Несомненно, ей хотелось пройтись по арене под взглядами толпы. Он видел, как за идущими тянется цепочка следов, разбивающая гладкий песок — его разровняли, как только пленники были поставлены на колени. Служащие арены будут недовольны, они серьезно относятся к своей работе. Вскоре песок истопчут подошвами, но вначале он должен выглядеть гладким. Стражники и судебный исполнитель, дочь судьи, остановились перед ним. Он поднял голову. Женщина указала на него величественным, предназначенным для толпы жестом.

— Этому нельзя доверять, — произнесла она. — Свяжите его, и покрепче.

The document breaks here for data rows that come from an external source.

(* ===== verification/DirLink.v ===== *)
(** * Adding to a directory: [dirlink]

    [dirlink] refuses a name that is there, and otherwise puts the new entry
    in the first free slot or at the end of the directory. *)

From Stdlib Require Import ZArith Lia.
From S2P Require Import Prelude Riscv KString Thread Proc Sleeplock Kalloc Kern Blocks Virtio VirtioSpec.
From S2P Require Import Bio BioSpec BioOps Log LogSpec Crash Txn ProcMem Fs Balloc Files ReadWrite FileTheorems Inodes Trunc Dirs.

(** ** Entries *)

Lemma enc_dirent_dec i nm : 0 <= i < 2 ^ 16 -> length nm = Z.to_nat DIRSIZ -> de_inum (enc_dirent i nm) = i /\ de_name (enc_dirent i nm) = nm.
Proof.
  intros Hi Hl. unfold enc_dirent, de_inum, de_name, rd_u16. split.
  - rewrite <- (app_nil_l (_ ++ _)). rewrite slice_app_mid by done. by apply le_val_bytes.
  - rewrite <- (app_nil_r (le_bytes 2 i ++ _)), <- app_assoc. apply slice_app_mid; [done|]. by rewrite Hl.
Qed.

(** A name is found under the bytes [strncpy] stores for it. *)
Lemma namecmp_stored name : namecmp name (strncpy_l (Z.to_nat DIRSIZ) name) = 0.
Proof.
  apply strncmp_l_zero. rewrite (take_ge (strncpy_l _ _)) by (rewrite strncpy_l_length; lia). by rewrite strncpy_l_strcut, strcut_take.
Qed.

Definition new_entry (name : list Z) (inum : Z) : list Z := enc_dirent (u16 inum) (strncpy_l (Z.to_nat DIRSIZ) name).
Lemma new_entry_length name inum : length (new_entry name inum) = Z.to_nat DIRENT_SIZE.
Proof. unfold new_entry, enc_dirent. by rewrite length_app, strncpy_l_length, le_bytes_length. Qed.

(** A write of one entry, seen entry by entry. *)
Lemma dirent_write V V' x x' m e : length e = Z.to_nat DIRENT_SIZE -> DIRENT_SIZE * (Z.of_nat m + 1) <= MAXFILE * BSIZE ->
  (forall i, in_file i -> fbyte V' x' i = if decide (DIRENT_SIZE * Z.of_nat m <= i < DIRENT_SIZE * Z.of_nat m + DIRENT_SIZE) then byte_at e (i - DIRENT_SIZE * Z.of_nat m) else fbyte V x i) ->
  forall j, DIRENT_SIZE * (Z.of_nat j + 1) <= MAXFILE * BSIZE -> dirent V' x' j = if decide (j = m) then e else dirent V x j.
Proof.
  intros He Hm Hb j Hj. unfold DIRENT_SIZE in *. assert (forall i, (i < 16)%nat -> in_file (16 * Z.of_nat j + Z.of_nat i)) as Hin by (intros i Hi; unfold in_file; lia).
  apply list_eq. intros i. destruct (decide (i < 16)%nat) as [Hi|Hi].
  - unfold dirent, DIRENT_SIZE. rewrite fread_lookup, Hb by (done || by apply Hin). destruct (decide (j = m)) as [->|Hne].
    + rewrite decide_True by lia. replace (16 * Z.of_nat m + Z.of_nat i - 16 * Z.of_nat m) with (Z.of_nat i) by lia. unfold byte_at. rewrite Nat2Z.id.
      destruct (lookup_lt_is_Some_2 e i) as [v ->]; [rewrite He; exact Hi|done].
    + rewrite decide_False by lia. by rewrite fread_lookup.
  - rewrite !lookup_ge_None_2; [done| |unfold dirent; rewrite fread_length; change (16 <= i)%nat; lia].
    case_decide; [rewrite He|unfold dirent; rewrite fread_length]; change (16 <= i)%nat; lia.
Qed.

(** ** The search for a slot *)

(** [m] is the first free slot of the [N] entries, or [N]. *)
Definition first_slot (V : gmap Z (list Z)) (x : inode) (N m : nat) : Prop :=
  (m <= N)%nat /\ (forall j, (j < m)%nat -> de_inum (dirent V x j) <> 0) /\ (m = N \/ de_inum (dirent V x m) = 0).

Section link.
Context (env : kst kern -> option (kst kern)) {BD : BlockDev env}.
Context (n p : nat) (Hn : (Z.to_nat BPB < n)%nat).
Context {s o ds : Z} {D : gmap Z (list Z)} {t : T} {S : superblock} {dp : nat} {bl : list Z} {V : gmap Z (list Z)} {x : inode} {N : nat}.
Context (Hr : rest p t) (HnS : (Z.to_nat (sb_size S / BPB) < n)%nat).
Context (Hfs : fs_ok s ds S V) (Hx : file_ok ds S V x) (Hwx : inode_wf S x) (Hbl : (length bl < nbuf)%nat) (Hdir : dir_ok V x N).

Lemma dirlink_search m d : first_slot V x N m -> forall i fuel k, (i + d = m)%nat -> (d < fuel)%nat -> fstate p s o ∅ bl V D t S dp x k ->
  runs env (mwhile fuel (dirlink_body dp) (DIRENT_SIZE * Z.of_nat i) n (MkK t k)) (fun r s' => r = DIRENT_SIZE * Z.of_nat m /\
    exists k', s' = MkK t k' /\ fstate p s o ∅ bl V D t S dp x k' /\ same_fs k k').
Proof.
  intros (Hm & Hno & Hfree). induction d as [|d IH]; intros i [|fuel] k Hi Hf HT; try lia; apply runs_mwhile_inl; unfold dirlink_body; rewrite (geti_bind _ _ _ _ _ _ (ft_ip HT)).
  - rewrite Nat.add_0_r in Hi. subst i. destruct (decide (m = N)) as [->|Hne].
    + rewrite (dk_size _ _ _ Hdir), Z.ltb_irrefl. cbn [negb]. eapply runs_ret; [reflexivity|]. split; [done|]. by exists k.
    + destruct (dir_off Hwx Hdir m ltac:(lia)) as [Ho _]. rewrite (proj2 (Z.ltb_lt _ (i_size x)) (proj2 Ho)). cbn [negb]. apply runs_bind.
      eapply runs_mono; [|eapply (dir_read env n p Hn Hr HnS Hfs Hx Hwx Hbl Hdir k m ltac:(lia) HT)]. intros r ? (-> & k1 & -> & HT1 & F1). cbv beta iota. rewrite Z.eqb_refl. cbn [negb].
      destruct Hfree as [|Hz]; [done|]. rewrite Hz. eapply runs_ret; [reflexivity|]. split; [done|]. by exists k1.
  - destruct (dir_off Hwx Hdir i ltac:(lia)) as [Ho _]. rewrite (proj2 (Z.ltb_lt _ (i_size x)) (proj2 Ho)). cbn [negb]. apply runs_bind.
    eapply runs_mono; [|eapply (dir_read env n p Hn Hr HnS Hfs Hx Hwx Hbl Hdir k i ltac:(lia) HT)]. intros r ? (-> & k1 & -> & HT1 & F1). cbv beta iota. rewrite Z.eqb_refl. cbn [negb].
    rewrite (proj2 (Z.eqb_neq _ 0) (Hno i ltac:(lia))). eapply runs_ret; [reflexivity|]. cbv beta iota.
    replace (DIRENT_SIZE * Z.of_nat i + DIRENT_SIZE) with (DIRENT_SIZE * Z.of_nat (Datatypes.S i)) by lia.
    eapply runs_mono; [|apply (IH (Datatypes.S i) fuel k1); [lia|lia|done]]. intros r ? (-> & k2 & -> & HT2 & F2). split; [done|]. exists k2. split_and!; [done|done|by etransitivity].
Qed.
End link.

(** The reference [dirlookup] took is never the last one to a valid inode. *)
Lemma iget_to_plain dev inum l ip l' : iget_to dev inum l = Some (ip, l') ->
  exists y, l' !! ip = Some y /\ (i_ref y =? 1) && negb (i_valid y =? 0) && (i_nlink y =? 0) = false.
Proof.
  unfold iget_to. destruct (iget_scan dev inum l 0 None) as [j|[j|]] eqn:E; intros H; simplify_eq.
  - apply iget_scan_hit in E as (y & _ & Hy & Hi). rewrite Nat.sub_0_r in Hy. exists (ref_up y). split; [by rewrite list_lookup_alter_eq, Hy|].
    unfold is_inode in Hi. cbn. rewrite (proj2 (Z.eqb_neq _ 1)); [done|lia].
  - apply iget_scan_miss in E as (_ & [|(_ & y & _ & Hy & _)]); [done|]. rewrite Nat.sub_0_r in Hy. exists (fresh dev inum y). by rewrite list_lookup_alter_eq, Hy.
Qed.

Lemma span_entry m : span (DIRENT_SIZE * Z.of_nat m) DIRENT_SIZE = 1%nat.
Proof. unfold span, DIRENT_SIZE, BSIZE. assert (((16 * Z.of_nat m) mod 1024 + 16 + 1024 - 1) / 1024 = 1) as -> by lia. done. Qed.

(** The directory with the new entry in slot [m]. *)
Record linked (V : gmap Z (list Z)) (x : inode) (N : nat) (name : list Z) (inum : Z) (m : nat) (V' : gmap Z (list Z)) (x' : inode) : Prop := {
  li_dir : dir_ok V' x' (Nat.max N (m + 1));
  li_new : de_inum (dirent V' x' m) = inum /\ de_name (dirent V' x' m) = strncpy_l (Z.to_nat DIRSIZ) name;
  li_old : forall j, (j < N)%nat -> j <> m -> dirent V' x' j = dirent V x j;
  li_named : forall j, (j < Nat.max N (m + 1))%nat -> named V' x' name j = bool_decide (j = m);
  li_other : forall name2, namecmp name2 (strncpy_l (Z.to_nat DIRSIZ) name) <> 0 ->
    forall j, (j < Nat.max N (m + 1))%nat -> named V' x' name2 j = bool_decide (j < N)%nat && named V x name2 j
}.

Lemma linked_intro V x N name inum m V' x' : dir_ok V x N -> first_slot V x N m -> 0 < inum < 2 ^ 16 -> (forall j, (j < N)%nat -> named V x name j = false) ->
  i_size x <= MAXFILE * BSIZE -> DIRENT_SIZE * (Z.of_nat m + 1) <= MAXFILE * BSIZE ->
  i_type x' = i_type x -> i_size x' = Z.max (i_size x) (DIRENT_SIZE * Z.of_nat m + DIRENT_SIZE) -> dense V' x' ->
  (forall j, DIRENT_SIZE * (Z.of_nat j + 1) <= MAXFILE * BSIZE -> dirent V' x' j = if decide (j = m) then new_entry name inum else dirent V x j) ->
  linked V x N name inum m V' x'.
Proof.
  intros [Ht Hs Hd] (Hm & _ & Hfree) Hi Hno Hmax Hroom Ht' Hs' Hd' He.
  assert (forall j, (j < Nat.max N (m + 1))%nat -> dirent V' x' j = if decide (j = m) then new_entry name inum else dirent V x j) as He'.
  { intros j Hj. apply He. unfold DIRENT_SIZE in *. lia. }
  destruct (enc_dirent_dec (u16 inum) (strncpy_l (Z.to_nat DIRSIZ) name)) as [E1 E2]; [unfold u16; lia|by rewrite strncpy_l_length|].
  pose proof (u16_small inum ltac:(lia)) as Eu. rewrite Eu in E1, E2. split.
  - split; [by rewrite Ht'|rewrite Hs', Hs; unfold DIRENT_SIZE in *; lia|done].
  - rewrite He', decide_True by (done || lia). unfold new_entry. rewrite Eu. by split.
  - intros j Hj Hne. by rewrite He', decide_False by (done || lia).
  - intros j Hj. unfold named. rewrite He' by done. case_decide as Hjm.
    + unfold new_entry. rewrite Eu, E1, E2, namecmp_stored, (proj2 (Z.eqb_neq inum 0)), bool_decide_true by (done || lia). done.
    + rewrite bool_decide_false by done. apply Hno. lia.
  - intros name2 H2 j Hj. unfold named. rewrite He' by done. case_decide as Hjm.
    + subst j. unfold new_entry. rewrite Eu, E2, (proj2 (Z.eqb_neq _ 0) H2), andb_false_r.
      case_bool_decide; [|done]. destruct Hfree as [|Hz]; [lia|]. by rewrite Hz.
    + by rewrite bool_decide_true by lia.
Qed.

(** C19: adding a name.  In a directory, [dirlink] of a name that is there
    returns -1 and gives back the reference it took, with the disk as before.
    Otherwise, with room in the log and enough free blocks, it returns 0 and
    writes the entry to the first free slot or behind the last entry: looking
    the name up finds that slot and no other, lookups of other names find
    what they found, other files and inodes are as before, and the
    directory's inode on disk is the one in memory. *)
Theorem dirlink_correct env (BD : BlockDev env) n p s o ds D t S dp bl V x N name inum k :
  (Z.to_nat BPB < n)%nat -> (Z.to_nat (sb_size S / BPB) < n)%nat -> (N < n)%nat -> rest p t -> 1 <= o -> fs_ok s ds S V -> file_ok ds S V x -> inode_wf S x ->
  (length bl + 8 < nbuf)%nat -> dir_ok V x N -> fstate p s o ∅ bl V D t S dp x k -> length (itable k) = Z.to_nat NINODE -> 0 < inum < 2 ^ 16 ->
  (forall m ip l, (m < N)%nat -> named V x name m = true -> (forall j, (j < m)%nat -> named V x name j = false) ->
    iget_to ROOTDEV (de_inum (dirent V x m)) (itable k) = Some (ip, l) ->
    runs env (dirlink dp name inum n (MkK t k)) (fun r s' => r = -1 /\ exists k', s' = MkK t k' /\
      txn p s o ∅ bl V D t k' /\ itable k' = alter ref_down ip l)) /\
  (forall m, (forall j, (j < N)%nat -> named V x name j = false) -> first_slot V x N m -> DIRENT_SIZE * (Z.of_nat m + 1) <= MAXFILE * BSIZE -> nfree S V 2 ->
    runs env (dirlink dp name inum n (MkK t k)) (fun r s' => r = 0 /\ exists k' x' V' bl', s' = MkK t k' /\
      fstate p s o ∅ bl' V' D t S dp x' k' /\ fs_ok s ds S V' /\ file_ok ds S V' x' /\ linked V x N name inum m V' x' /\
      disk_inode S V' (i_inum x) = inode_disk x' /\
      (forall y, file_ok ds S V y -> apart V x y -> forall i, in_file i -> fbyte V' y i = fbyte V y i) /\
      (forall j, 0 <= j < sb_ninodes S -> j <> i_inum x -> disk_inode S V' j = disk_inode S V j))).
Proof.
  intros Hn HnS HN Hr Ho Hfs Hx Hwx Hbl Hdir HT Hlen Hi. assert (length bl < nbuf)%nat as Hb by lia. unfold dirlink. split.
  - intros m ip l Hm Hnm Hno Hto. apply runs_bind.
    eapply runs_mono; [|exact (dirlookup_found env n p Hn Hr HnS Hfs Hx Hwx Hb Hdir name k m ip l HN HT Hlen Hm Hnm Hno Hto)]. intros r ? (-> & k1 & -> & HT1 & _ & El). cbv beta iota.
    destruct (iget_to_plain _ _ _ _ _ Hto) as (y & Hy & Hpl). rewrite <- El in Hy. rewrite (bind_ret _ _ _ _ _ _ (iput_plain n p Hr Hy Hpl)).
    eapply runs_ret; [reflexivity|]. split; [done|]. eexists. split_and!; [done|by apply txn_itable|cbn; by rewrite El].
  - intros m Hno Hslot Hroom Hfree. apply runs_bind.
    eapply runs_mono; [|exact (dirlookup_none env n p Hn Hr HnS Hfs Hx Hwx Hb Hdir name k HN HT Hno)]. intros r ? (-> & k1 & -> & HT1 & F1). cbv beta iota. apply runs_bind.
    eapply runs_mono; [|refine (dirlink_search env n p Hn Hr HnS Hfs Hx Hwx Hb Hdir m m Hslot 0 n k1 _ _ HT1); [done|destruct Hslot; lia]].
    intros r ? (-> & k2 & -> & HT2 & F2). cbv zeta. fold (new_entry name inum). apply runs_bind. pose proof (iw_size _ _ Hwx) as Hmax.
    assert (Z.of_nat (length (new_entry name inum)) = DIRENT_SIZE) as Hle by (by rewrite new_entry_length).
    pose proof (writei_spec env BD n p s o ds S D t dp _ _ (local_feed n) bl V x k2 (SLocal (new_entry name inum)) (new_entry name inum) (DIRENT_SIZE * Z.of_nat m)) as HW.
    cbv zeta in HW. rewrite Hle, span_entry in HW. eapply runs_mono; [|apply HW; try done; try lia].
    + intros r ? (-> & k3 & x' & V' & bl' & -> & (_ & _ & Hty) & HT3 & Hfs3 & Hx3 & Hsz & Hdi & Hby & Hde & Hap & Hot). rewrite Z.eqb_refl. cbn [negb].
      eapply runs_ret; [reflexivity|]. split; [done|]. exists k3, x', V', bl'. split_and!; try done.
      apply linked_intro; try done; [lia|by apply Hde, Hdir|]. apply dirent_write; [apply new_entry_length|done|exact Hby].
    + destruct Hslot as [Hm _]. rewrite (dk_size _ _ _ Hdir). unfold DIRENT_SIZE. lia.
Qed.

(** In the demonstration directory the first slot is free. *)
Lemma dirlink_correct_witness : exists s', solo (disk_env demo_device 2) (dirlink 1 [97; 98; 0] 1 fs_fuel (MkK Kalloc.demo_T fs_kern)) = Some (0, s').
Proof.
  assert (2 < fs_fuel)%nat as HN by (unfold fs_fuel, BPB, BSIZE; lia).
  assert (forall j, (j < 2)%nat -> named fs_disk fs_inode2 [97; 98; 0] j = false) as Hno.
  { intros j Hj. destruct j as [|[|j]]; [by vm_compute|by vm_compute|lia]. }
  assert (first_slot fs_disk fs_inode2 2 0) as Hsl by (split_and!; [lia|intros j Hj; lia|right; by vm_compute]).
  assert (length (@nil Z) + 8 < nbuf)%nat as Hb by (rewrite nbuf_eq; cbn; lia).
  destruct fs_fuel_ok as [F1 F2]. destruct fs_file2 as (G1 & G2 & _).
  destruct (dirlink_correct _ fs_dev fs_fuel 0 2 1 34 fs_disk Kalloc.demo_T fs_sb 1 [] fs_disk fs_inode2 2 [97; 98; 0] 1 fs_kern F1 F2 HN demo_rest (Z.le_refl 1)
    fs_demo_ok G1 G2 Hb fs_dir fs_state2 eq_refl ltac:(lia)) as [_ HR].
  specialize (HR 0%nat Hno Hsl ltac:(by vm_compute) (nfree_le _ _ 10 2 fs_nfree ltac:(lia))).
  destruct (proj1 (runs_some _ _ _) HR) as (r & s' & E & -> & _). exists s'. exact E.
Defined.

Он не сомневался, что стражники послушаются приказа. В самом деле, что будет с властью судебного исполнителя, если мужчины перестанут подчиняться ей? Они подчинились. Они привыкли выполнять приказы, не спрашивая, откуда эти приказы взялись, зачем они нужны и какими будут их последствия. На лице женщины застыло надменное выражение. Она выглядела прекрасно. Ее тело казалось прохладным и упругим; черные волосы были стянуты узлом на затылке. Однако при всей ее надменной холодности и суровости он не счел ее совершенно непривлекательной. Он рассматривал эту женщину, наблюдал за ней и изучал ее, еще когда сидел в зале суда под охраной стражников с дубинками — тогда она была одета в мундир. Теперь он видел ее в белой тоге. Тога скрадывала очертания ее фигуры. Он представил, как бы эта женщина выглядела обнаженной. Один из стражников усмехнулся. «Молчать!» — прикрикнула на него судебный исполнитель. Несомненно, зрачки его глаз в эту минуту расширились. Ему уже устраивали такое испытание еще во время суда: к нему привели женщину-заключенную. Его реакцию заметили и учли во время слушания дела. «Свяжите его!» — приказала женщина. Стражники переглянулись, а затем один из них направил на пленника дубинку.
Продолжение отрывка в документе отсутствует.